When artist and musician Genesis P-Orridge met his future wife for the first time, in 1993, she dressed him up in her clothes, makeup, and a wig, transforming him into her lookalike. That, in essence, was his first step towards self-transformation, two decades in the making. To this day, even though his wife Jaye has passed on, Genesis continues their love affair by trying to become her.
Genesis, who was born Neil Megson, was already a controversial musician, artist, and a pioneer of modern body transformation in the ’70s and ’80s, long before he met his wife. His 1976 art collective COUM Transmissions, staged an exhibition called ‘Prostitution’, which featured pornographic photographs, sculptures made of used tampons, and transvestite security guards. He had his genitals pierced in the early ’80s, making it to the front page of many British publications.
But his highly unconventional life got even more bizarre after his first meeting with Jacqueline Breyer, a.k.a Lady Jaye. Genesis fell hard for the tall, blond registered nurse, who shared his passion for body modification. “She told me she saw me as a mirror image of her, and that we were meant to be two halves of one,” Genesis recalls of that first meeting. Since then the two became inseparable.
“We fell in love the minute we saw each other, and as we became more and more obsessively in love, we had that whole feeling of ‘I wish I could eat you up, I wish I could just take you, and I become you and you become me,’” Genesis told New York Magazine.
A decade into their marriage, the happy couple began to use dress and cosmetic surgery to ‘become one another’. They started with matching breast implants on Valentine’s Day in 2003. They never went through sex change in the regular sense, because they only wanted to add to their bodies, not remove. Their mission was to become two parts of a whole, a single ‘pandrogynous’ entity.
They called their unusual art project ‘Pandrogeny’, treating it as an ode to the deep connection of love they shared. The breast implants were followed by eye and nose jobs, cheek and chin implants, lip plumping, liposuction, tattooed beauty marks, and hormone therapy worth $200,000. They always dressed in identical outfits, and always mimicked each other’s mannerisms.
Unfortunately, the project ended abruptly when, after returning from a tour in 2007, Lady Jaye died of stomach cancer. This was shortly before she was to get a set of gold teeth to match Genesis’s.
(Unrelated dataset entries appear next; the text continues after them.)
Create Rewrite HintDb trace_proj.
#[export] Hint Rewrite entered_app llm_prompts_app tweets_sent_app
  posts_sent_app tweet_inserts_app post_inserts_app printed_app
  : trace_proj.

(** Unfold the monad down to functions on worlds. *)
Ltac run_monad :=
  unfold run_step, llm_call, create_tweet, AgentFb.put_object, py_print,
    dict_index, raise, lift, emit, try_except, mbind, mret, M_bind, M_ret;
  cbn [fst snd].

Lemma add_events_nil (w : World) : add_events w [] = w.
Proof. destruct w. unfold add_events. cbn. by rewrite app_nil_r. Qed.

Lemma add_events_add_events (w : World) (evs1 evs2 : list event) :
  add_events (add_events w evs1) evs2 = add_events w (evs1 ++ evs2).
Proof. unfold add_events. cbn. by rewrite app_assoc. Qed.

(** Normalise the projections of a trace that grew by a few events. *)
Ltac trace_simpl :=
  unfold add_events;
  cbn [fst snd trace tweets_log tweets_pending posts_log posts_pending];
  autorewrite with trace_proj;
  cbn [entered llm_prompts tweets_sent posts_sent tweet_inserts post_inserts
       printed omap list_omap app];
  rewrite ?app_nil_r, <- ?app_assoc;
  cbn [app].

(** Two worlds built from the same one by recording the same actions. *)
Ltac same_world :=
  rewrite ?add_events_add_events; cbn [app]; reflexivity.

(** The compiled tweet graph is the composition of its three nodes. *)
Lemma agent_workflow_linear (env : Env) (state : gmap string pyval) (w : World) :
  Agent.workflow env state w =
  pipeline3 "generate_tweet" (Agent.generate_tweet env)
            "post_tweet" (Agent.post_tweet env)
            "log_tweet" (Agent.log_tweet env) state w.
Proof.
  unfold Agent.workflow, invoke, Agent.graph, pipeline3.
  generalize (Agent.generate_tweet env) (Agent.post_tweet env)
    (Agent.log_tweet env).
  intros f1 f2 f3. cbn. run_monad.
  destruct (f1 state _) as [[u1|e1] w1]; [|reflexivity]. cbn.
  destruct (f2 _ _) as [[u2|e2] w2]; [|reflexivity]. cbn.
  destruct (f3 _ _) as [[u3|e3] w3]; reflexivity.
Qed.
As heartbroken as he is, Genesis refuses to believe that his beloved Jaye has left him forever. Instead, he says that she still exists within him. He refers to her passing as “when Lady Jaye dropped her body”, and even refers to himself in the plural: “we,” “us,” “our.” He continues work on Pandrogeny, describing it as an experiment in behavioural science – testing the boundaries of identity, about how “other people encode their expectations and their needs on you.”
Genesis and Jaye’s unique story has been the subject of several documentaries. Through his body, Genesis continues to tell the tale of a love story that truly transcends the limitations of the physical body. French-born director Marie Losier, who captured eight years of the couple’s life on film, said: “There was an incredible bond between Gen and Jaye – a very unusual way of never letting go of each other’s hands, in the same hair and clothing, finishing each other’s sentences. This was something that touched me even more.”
“She used to say, ‘All I want to be remembered for is being part of a great love affair,’” Genesis recalled. “It made me really happy to see the film and realize Lady Jaye’s one true wish in life had been made possible.”
“I know it sounds weird,” he said in an interview about his relationship with Lady Jaye and their unique project. “We could have bought a house or something like that. But we’re artists. Artists do art. It’s not rational.”